Empire Australasia

SCENES FROM A REVOLUTION

MY LOVE AFFAIR with cinema began, I suppose you could say, with ‘The End’. In 1979, as a deeply impressionable 15-year-old, I went to see Francis Ford Coppola’s Vietnam War masterpiece Apocalypse Now, in glorious 70mm. From the opening explosion, soundtracked by The Doors’ epic lament, to “the horror” of its climax, I was totally absorbed.

It was a huge epiphany. For the first time, I realised the power of cinema: how it can give you such a completely visceral, emotional experience. For the two (or more) hours that you’re watching a movie, you’re taken out of the moment into a space that can be mind-expanding and health-giving. It’s almost medicinal.

Of course, the way films are made has changed hugely since Coppola toiled in the jungles of the Philippines during the late ’70s. But the ability of films to transport us into other peoples’ lives and live them experientially has hardly diminished. In fact, it’s only grown.

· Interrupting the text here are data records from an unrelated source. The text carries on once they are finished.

(** [django.utils.html.format_html]: the arguments are escaped, then the
    template is formatted.  (The result is marked safe; the mark plays no
    part here, since no result is fed back into [format_html].)  A call
    without arguments formats the template as it stands, which is what
    Django does up to version 5; version 6 refuses such a call. *)
Definition format_html (tmpl : string) (args : list pyval) : result string :=
  format tmpl (map conditional_escape args).

(** Does [s] begin with [p]?  Does [p] occur in [s]? *)
Fixpoint starts_with (p s : string) : bool :=
  match p, s with
  | EmptyString, _ => true
  | String a p', String b s' => Ascii.eqb a b && starts_with p' s'
  | String _ _, EmptyString => false
  end.

Fixpoint contains (p s : string) : bool :=
  starts_with p s ||
  match s with
  | EmptyString => false
  | String _ s' => contains p s'
  end.

(** What a reader of the page gets back from escaped text: the five
    character references that [escape] writes, decoded. *)
Fixpoint unescape (s : string) : string :=
  match s with
  | EmptyString => EmptyString
  | String c rest =>
      if Ascii.eqb c "&" then
        match rest with
        | String "a" (String "m" (String "p" (String ";" r))) =>
            String "&" (unescape r)
        | String "l" (String "t" (String ";" r)) => String "<" (unescape r)
        | String "g" (String "t" (String ";" r)) => String ">" (unescape r)
        | String "q" (String "u" (String "o" (String "t" (String ";" r)))) =>
            String dquote_char (unescape r)
        | String "#" (String "x" (String "2" (String "7" (String ";" r)))) =>
            String squote_char (unescape r)
        | _ => String c (unescape rest)
        end
      else String c (unescape rest)
  end.
(* ===== verification/Values.v ===== *)
(** The values that flow through the scrapers' dictionaries: Python [None],
    a [str], or a [Link] (the frozen dataclass of [selenium.py]), with
    [str(v)] and truthiness as Python defines them. *)

From S2P Require Import Prelude PyStr.
From Stdlib Require Import Ascii.

Module Values.

(** [@dataclass(frozen=True, eq=True) class Link: href: str; name: str].
    The fields hold whatever [Scrubber.cleanse] returned, which is [None]
    for an empty string, so each field is an optional string. *)
Record Link := mkLink { href : option string; name : option string }.

#[export] Instance Link_eq_dec : EqDecision Link.
Proof. solve_decision. Defined.

(** The dataclass's annotations [href: str] and [name: str]: both fields
    hold a string. *)
Definition link_well_typed (l : Link) : bool :=
  bool_decide (is_Some (href l)) && bool_decide (is_Some (name l)).

(** A value of a scraped field. *)
Inductive pyval :=
  | VNone
  | VStr (s : string)
  | VLink (l : Link).

#[export] Instance pyval_eq_dec : EqDecision pyval.
Proof. solve_decision. Defined.

(** [bool(v)]: [None] and [''] are false; a [Link] defines neither
    [__bool__] nor [__len__], so it is always true. *)
Definition truthy (v : pyval) : bool :=
  match v with
  | VNone => false
  | VStr s => negb (String.eqb s EmptyString)
  | VLink _ => true
  end.

(** [repr] of an optional string field. *)
Definition repr_opt (o : option string) : string :=
  match o with
  | None => "None"
  | Some s => PyStr.repr s
  end.

(** [str(v)]; for a [Link] this is the dataclass [__repr__]. *)
Definition py_str (v : pyval) : string :=
  match v with
  | VNone => "None"
  | VStr s => s
  | VLink l => "Link(href=" +:+ repr_opt (href l) +:+ ", name=" +:+ repr_opt (name l) +:+ ")"
  end.

End Values.
Example get_compare_version_item_max_string_witness :
  Version.parse "10.0" = Ok (Version.mkVersion [10; 0]) /\
  get_compare_version_item "10.0" [("9.0", 9); ("10.0", 10)] = Ok 9 /\
  str_leb "10.0" "9.0" = true.
Proof.
  split; [reflexivity|]. split; [vm_compute; reflexivity|].
  destruct (get_compare_version_item_max_string "10.0" (Version.mkVersion [10; 0])
              [("9.0", 9); ("10.0", 10)] 9 eq_refl eq_refl) as (k & Hk & _ & Hmax).
  assert (k = "9.0") as -> by (simpl in Hk; repeat case_decide; congruence).
  apply (Hmax "10.0" (Version.mkVersion [10; 0])); [by right; left|reflexivity|reflexivity].
Defined.

(** [get_version_item] raises [KeyError] when the greatest version is
    stored under a spelling other than its [str()], e.g. ["01.0"] (which
    [get_compare_version_item] finds). *)
Example get_version_item_noncanonical_key :
  get_version_item "2" [("01.0", 1)] = Err KeyError /\
  get_compare_version_item "2" [("01.0", 1)] = Ok 1.
Proof. split; vm_compute; reflexivity. Qed.

(** [Action.do] calls [_do()] at most four times: the loop always
    finishes within four iterations, and more fuel changes nothing. *)
Theorem action_do_terminates attempt :
  exists r, action_do attempt = Some r /\ forall n, 4 <= n -> do_loop n 0 attempt = Some r.
Proof.
  unfold action_do.
  destruct (attempt 0) eqn:H0; [destruct (attempt 1) eqn:H1;
    [destruct (attempt 2) eqn:H2; [destruct (attempt 3) eqn:H3|]|]|];
    simpl; rewrite ?H0, ?H1, ?H2, ?H3; simpl;
    (eexists; split; [reflexivity|]); intros n Hn; do 4 (destruct n as [|n]; [lia|]);
    simpl; rewrite ?H0, ?H1, ?H2, ?H3; done.
Qed.

(** C33: [Action.do] returns after the first call of [_do()] that does not
    raise, when one of the first four calls does not, and otherwise
    re-raises the exception of the fourth call. *)
Theorem action_do_spec attempt :
  (forall k, action_do attempt = Some (Ok k) <->
     k < 4 /\ attempt k = None /\ forall j, j < k -> attempt j <> None) /\
  (forall e, action_do attempt = Some (Err e) <->
     (forall j, j < 3 -> attempt j <> None) /\ attempt 3 = Some e).
Proof.
  rewrite action_do_unfold.
  destruct (attempt 0) as [e0|] eqn:H0; [destruct (attempt 1) as [e1|] eqn:H1;
    [destruct (attempt 2) as [e2|] eqn:H2; [destruct (attempt 3) as [e3|] eqn:H3|]|]|];
    (split; [intros k; split|intros e; split]);
    first
    [ intros Heq; injection Heq as <-;
      repeat split; first [lia | congruence | intros j Hj; destruct j as [|[|[|j]]];
                            first [lia | congruence]]
    | discriminate
    | intros (Hk & Hn & Hb); destruct k as [|[|[|[|k]]]]; try lia;
      first [reflexivity | congruence | exfalso; apply (Hb 0); [lia|congruence]
            | exfalso; apply (Hb 1); [lia|congruence]
            | exfalso; apply (Hb 2); [lia|congruence]]
    | intros (Hb & He); first [congruence | exfalso; apply (Hb 0); [lia|congruence]
            | exfalso; apply (Hb 1); [lia|congruence]
            | exfalso; apply (Hb 2); [lia|congruence]] ].
Qed.

Example action_do_spec_witness :
  action_do (fun n => if n <? 2 then Some TypeError else None) = Some (Ok 2).
Proof.
  apply (proj1 (action_do_spec _) 2). split; [lia|]. split; [reflexivity|].
  intros j Hj. destruct j as [|[|]]; [discriminate..|lia].
Defined.

(** [convert_to_relative_url] and the base URL round trip: for a URL
    under [base_url], prefixing the relative URL with [base_url] gives the
    URL back; any other URL is returned unchanged. *)
Theorem convert_to_relative_url_roundtrip base_url url :
  (PyStr.startswith url base_url = true ->
     base_url +:+ convert_to_relative_url base_url url = url) /\
  (PyStr.startswith url base_url = false -> convert_to_relative_url base_url url = url).
Proof.
  unfold convert_to_relative_url. split; intros H; rewrite H; [|done].
  by apply PyStr.startswith_drop.
Qed.

Example convert_to_relative_url_roundtrip_witness :
  PyStr.startswith "https://host/app/study/3" "https://host/app/" = true /\
  "https://host/app/" +:+ convert_to_relative_url "https://host/app/" "https://host/app/study/3"
    = "https://host/app/study/3".
Proof.
  split; [reflexivity|]. apply (proj1 (convert_to_relative_url_roundtrip _ _)). reflexivity.
Defined.

End Helper.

SINCE BEING CAST by Peter Jackson as Gollum for the trilogy, I’ve been lucky enough to experience some of cinema’s most impressive technological advances at first-hand. In 2000, as an actor and director of short films, I already appreciated what new technology could do for moviemaking. Avid had just replaced the physical splicing of film in the editing room, allowing you to cut together different versions of a scene and not be completely committed at that moment of cutting. But even greater changes were to come.